(** ** File handles *)
Definition handle_open_handle : M (handler N OS) unit :=
  let* args := from_reader (read_OpenHandleArgs android) in
  match access_flags (oh_read_access args) (oh_write_access args) with
  | None => write_status GenericFailure
  | Some creation_flags =>
      let creation_flags := Z.lor creation_flags (mode_flags (oh_mode args)) in
      let* r := call (sys_open (c_str (oh_path args)) creation_flags DEFAULT_FILE_MODE) in
      match r with
      | inl err => write_status (get_status_from_errno err)
      | inr fd =>
          do* write_status Success in
          to_writer (write_u32 android (to_u32 fd))
      end
  end.

(** [while (total_read < data_len)]: [total_read] is an [int] compared as
    [unsigned], and indexes the buffer.  The result is the final count, or the
    error of the failing call. *)
Fixpoint read_file_loop (fuel : nat) (handle data_len total_read : Z) : M (handler N OS) (Z + Z) :=
  match fuel with
  | O => throw OutOfFuel
  | S fuel =>
      if to_u32 total_read <? data_len then
        if total_read <? 0 then throw UndefinedBehaviour
        else
          let* r := call (sys_read (to_i32 handle) (data_len - total_read)) in
          match r with
          | inl err => ret (inl err)
          | inr d =>
              let* b := gets hd_rw_buffer in
              do* set_rw_buffer (ztake total_read b ++ d ++ zdrop (total_read + zlen d) b) in
              let total_read := to_i32 (total_read + zlen d) in
              if zlen d =? 0 then ret (inr total_read)
              else read_file_loop fuel handle data_len total_read
          end
      else ret (inr total_read)
  end.

Definition handle_read_file : M (handler N OS) unit :=
  let* args := from_reader (read_ReadHandleArgs android) in
  let* sought := call (sys_lseek (to_i32 (rh_handle args)) (to_i64 (rh_offset args))) in
  match sought with
  | inl err => write_status (get_status_from_errno err)
  | inr _ =>
      do* ensure_rw_buffer_size (rh_data_len args) in
      let* r := read_file_loop (2 + Z.to_nat (rh_data_len args)) (rh_handle args) (rh_data_len args) 0 in
      match r with
      | inl err => write_status (get_status_from_errno err)
      | inr total_read =>
          do* write_status Success in
          do* to_writer (write_u32 android (to_u32 total_read)) in
          let* b := gets hd_rw_buffer in
          to_writer (write_exact b total_read)
      end
  end.

Fixpoint write_file_loop (fuel : nat) (handle data_len total_written : Z)
    : M (handler N OS) (Z + unit) :=
  match fuel with
  | O => throw OutOfFuel
  | S fuel =>
      if to_u32 total_written <? data_len then
        if total_written <? 0 then throw UndefinedBehaviour
        else
          let* b := gets hd_rw_buffer in
          let* r := call (sys_write (to_i32 handle)
                            (ztake (data_len - total_written) (zdrop total_written b))) in
          match r with
          | inl err => ret (inl err)
          | inr write_result =>
              write_file_loop fuel handle data_len (to_i32 (total_written + write_result))
          end
      else ret (inr tt)
  end.

Definition handle_write_file : M (handler N OS) unit :=
  let* args := from_reader (read_WriteHandleInitArgs android) in
  let* sought := call (sys_lseek (to_i32 (wh_handle args)) (to_i64 (wh_offset args))) in
  match sought with
  | inl err => write_status (get_status_from_errno err)
  | inr _ =>
      do* ensure_rw_buffer_size (wh_data_len args) in
      let* d := from_reader (read_exact (to_i32 (wh_data_len args))) in
      let* b := gets hd_rw_buffer in
      do* set_rw_buffer (d ++ zdrop (zlen d) b) in
      let* r := write_file_loop (2 + Z.to_nat (wh_data_len args)) (wh_handle args) (wh_data_len args) 0 in
      write_outcome r
  end.

Definition handle_truncate_file : M (handler N OS) unit :=
  let* args := from_reader (read_TruncateHandleArgs android) in
  let* r := call (sys_ftruncate (to_i32 (th_handle args)) (to_i64 (th_new_length args))) in
  write_outcome r.

Definition handle_close_handle : M (handler N OS) unit :=
  let* handle := from_reader (read_u32 android) in
  do* call_ (sys_close (to_i32 handle)) in
  write_status Success.

(** ** Attributes and volume *)
Definition handle_set_file_time : M (handler N OS) unit :=
  let* args := from_reader (read_SetFileTimeArgs android) in
  let* r := call (sys_utimensat (c_str (sf_path args))
                    (get_timspec_from_timestamp (sf_access_time args))
                    (get_timspec_from_timestamp (sf_write_time args))) in
  write_outcome r.

(** [DiskStats stats(block_size * f_bfree, block_size * f_favail, block_size * f_blocks)] *)
Definition disk_stats_of (v : posix_statvfs) : DiskStats :=
  let block_size := f_bsize v in
  mkDiskStats (to_u64 (block_size * f_bfree v)) (to_u64 (block_size * f_favail v))
              (to_u64 (block_size * f_blocks v)).

Definition handle_get_disk_stats : M (handler N OS) unit :=
  let* r := call (sys_statvfs (c_str FREE_SPACE_FS_PATH)) in
  match r with
  | inl err => write_status (get_status_from_errno err)
  | inr v =>
      do* write_status Success in
      to_writer (write_DiskStats android (disk_stats_of v))
  end.

(** ** Checks before removal *)
Definition can_remove_directory_entry (path : bytes) : M (handler N OS) ResponseStatus :=
  match get_parent_path path with
  | None => ret AccessDenied
  | Some parent_dir_path =>
      let* r := call (sys_access (c_str parent_dir_path) (Z.lor (Z.lor R_OK W_OK) X_OK)) in
      match r with
      | inl err => ret (get_status_from_errno err)
      | inr _ => ret Success
      end
  end.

> TASK TO COMPLETE
The lines to copy run from the first line of the entries to the line containing "error of the failing call. *)"; copy them exactly and output nothing else.

> RESPONSE TO THE EXERCISE
(** ** File handles *)
Definition handle_open_handle : M (handler N OS) unit :=
  let* args := from_reader (read_OpenHandleArgs android) in
  match access_flags (oh_read_access args) (oh_write_access args) with
  | None => write_status GenericFailure
  | Some creation_flags =>
      let creation_flags := Z.lor creation_flags (mode_flags (oh_mode args)) in
      let* r := call (sys_open (c_str (oh_path args)) creation_flags DEFAULT_FILE_MODE) in
      match r with
      | inl err => write_status (get_status_from_errno err)
      | inr fd =>
          do* write_status Success in
          to_writer (write_u32 android (to_u32 fd))
      end
  end.

(** [while (total_read < data_len)]: [total_read] is an [int] compared as
    [unsigned], and indexes the buffer.  The result is the final count, or the
    error of the failing call. *)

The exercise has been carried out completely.